> _Stored data_:
Lemma no_throw_assign_000 (t : Tensor T) (indices : list Z) (v : T) :
  no_throw (commit (Part000.operator_call_assign t indices v)).
Proof.
  intros e. unfold Part000.operator_call_assign.
  pose proof (no_throw_vec_write (data_ t) (Part000.compute_flat_index t indices) v) as Hw.
  destruct (vec_write _ _ _) as [data|e'|]; simpl; [done| |done].
  by destruct (Hw e').
Qed.

Lemma length_args (N : nat) (arr : list Z) : length (Part000.args N arr) = N.
Proof. unfold Part000.args. by rewrite length_fmap, length_seq. Qed.

Lemma no_throw_result_tensor (N : nat) (s : list Z) :
  no_throw (Part000.result_tensor (T:=T) N s).
Proof.
  unfold Part000.result_tensor, Part000.Tensor_dims. intros e.
  destruct (Part000.has_branch N); [|done].
  by rewrite decide_False by (rewrite length_args; lia).
Qed.

Lemma no_throw_dot_loop (N : nat) (A B : Tensor T) (idx : list Z) (K : Z) :
  no_throw (Part000.dot_loop N A B idx K).
Proof.
  unfold Part000.dot_loop, for_loop. apply no_throw_foldM. intros k sum.
  destruct (Part000.has_branch N); [|apply no_throw_Ok].
  apply no_throw_bind; [apply no_throw_vec_read|]. intros x.
  apply no_throw_bind; [apply no_throw_vec_read|]. intros y. apply no_throw_Ok.
Qed.

(** Past its three checks, [matrix_product] does not throw. *)
Lemma no_throw_matrix_product_body (N : nat) (A B : Tensor T) (rs : list Z) (K : Z) :
  no_throw
    (result ← Part000.result_tensor N rs;
     for_loop (Z.to_nat (total_size rs))
       (λ i result,
          idx ← unflatten rs (Z.of_nat i);
          sum ← Part000.dot_loop N A B idx K;
          if Part000.has_branch N
          then commit (Part000.operator_call_assign result (Part000.args N idx) sum)
          else Ok result)
       result).
Proof.
  apply no_throw_bind; [apply no_throw_result_tensor|]. intros result.
  unfold for_loop. apply no_throw_foldM. intros i r.
  apply no_throw_bind; [apply no_throw_unflatten|]. intros idx.
  apply no_throw_bind; [apply no_throw_dot_loop|]. intros sum.
  destruct (Part000.has_branch N); [apply no_throw_assign_000|apply no_throw_Ok].
Qed.

Lemma batch_check_spec (a b : list Z) (n : nat) :
  existsb (λ i, bool_decide (a !!! i ≠ b !!! i)) (seq 0 n) = true
  ↔ ∃ i, (i < n)%nat ∧ a !!! i ≠ b !!! i.
Proof.
  rewrite existsb_exists. split.
  - intros (i & Hi & Hne). apply in_seq in Hi. apply bool_decide_eq_true in Hne.
    exists i. split; [lia|done].
  - intros (i & Hi & Hne). exists i. split; [apply in_seq; lia|].
    by apply bool_decide_eq_true.
Qed.
End no_throw.

(** C6: [matrix_product] on rank-[N] tensors throws when [N < 2]; for
    [N >= 2] it throws the inner-dimension error exactly when
    [a[N-1] != b[N-2]], and the batch-dimension error, a different one,
    exactly when the inner dimensions agree and [a[i] != b[i]] for some
    leading axis [i < N-2] (any inequality: a size-1 batch axis is not
    broadcast); it throws nothing else. *)
Theorem C6_matrix_product_errors {T : Type} `{Numeric T} (N : nat) (A B : Tensor T) :
  ((N < 2)%nat →
     Part000.matrix_product N A B = Throw (runtime_error Part000.inner_message))
  ∧ ((2 ≤ N)%nat →
     (Part000.matrix_product N A B = Throw (runtime_error Part000.inner_message)
        ↔ shape_ A !!! (N - 1)%nat ≠ shape_ B !!! (N - 2)%nat)
     ∧ (Part000.matrix_product N A B = Throw (runtime_error Part000.batch_message)
        ↔ shape_ A !!! (N - 1)%nat = shape_ B !!! (N - 2)%nat
          ∧ ∃ i, (i < N - 2)%nat ∧ shape_ A !!! i ≠ shape_ B !!! i)
     ∧ (∀ e, Part000.matrix_product N A B = Throw e →
          e = runtime_error Part000.inner_message
          ∨ e = runtime_error Part000.batch_message))
  ∧ Part000.inner_message ≠ Part000.batch_message.
Proof.
  split; [|split; [|done]].
  - intros HN. unfold Part000.matrix_product. by rewrite decide_True by done.
  - intros HN. unfold Part000.matrix_product, Part000.shape.
    rewrite decide_False by lia.
    destruct (decide (shape_ A !!! (N - 1)%nat ≠ shape_ B !!! (N - 2)%nat))
      as [Hinner|Hinner].
    { split; [done|]. split.
      - split; [discriminate|]. by intros [Heq _].
      - intros e [= <-]. by left. }
    apply dec_stable in Hinner.
    destruct (existsb _ _) eqn:Hbatch.
    + apply batch_check_spec in Hbatch. split; [split; [discriminate|done]|]. split.
      * done.
      * intros e [= <-]. by right.
    + assert (¬ ∃ i, (i < N - 2)%nat ∧ shape_ A !!! i ≠ shape_ B !!! i) as Hnone.
      { intros Hex. apply batch_check_spec in Hex. congruence. }
      pose proof (no_throw_matrix_product_body N A B
        (<[(N - 2)%nat := shape_ A !!! (N - 2)%nat]>
           (<[(N - 1)%nat := shape_ B !!! (N - 1)%nat]> (shape_ A)))
        (shape_ A !!! (N - 1)%nat)) as Hbody.
      split; [|split].
      * split; [|done]. intros Hthrow. by destruct (Hbody _ Hthrow).
      * split; [|by intros [_ Hex]]. intros Hthrow. by destruct (Hbody _ Hthrow).
      * intros e Hthrow. by destruct (Hbody _ Hthrow).
Qed.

> _Exercise aim_: Each line with "else" in it must be identified and copied from the material.

> _Result for this exercise_:
          else Ok result)
    broadcast); it throws nothing else. *)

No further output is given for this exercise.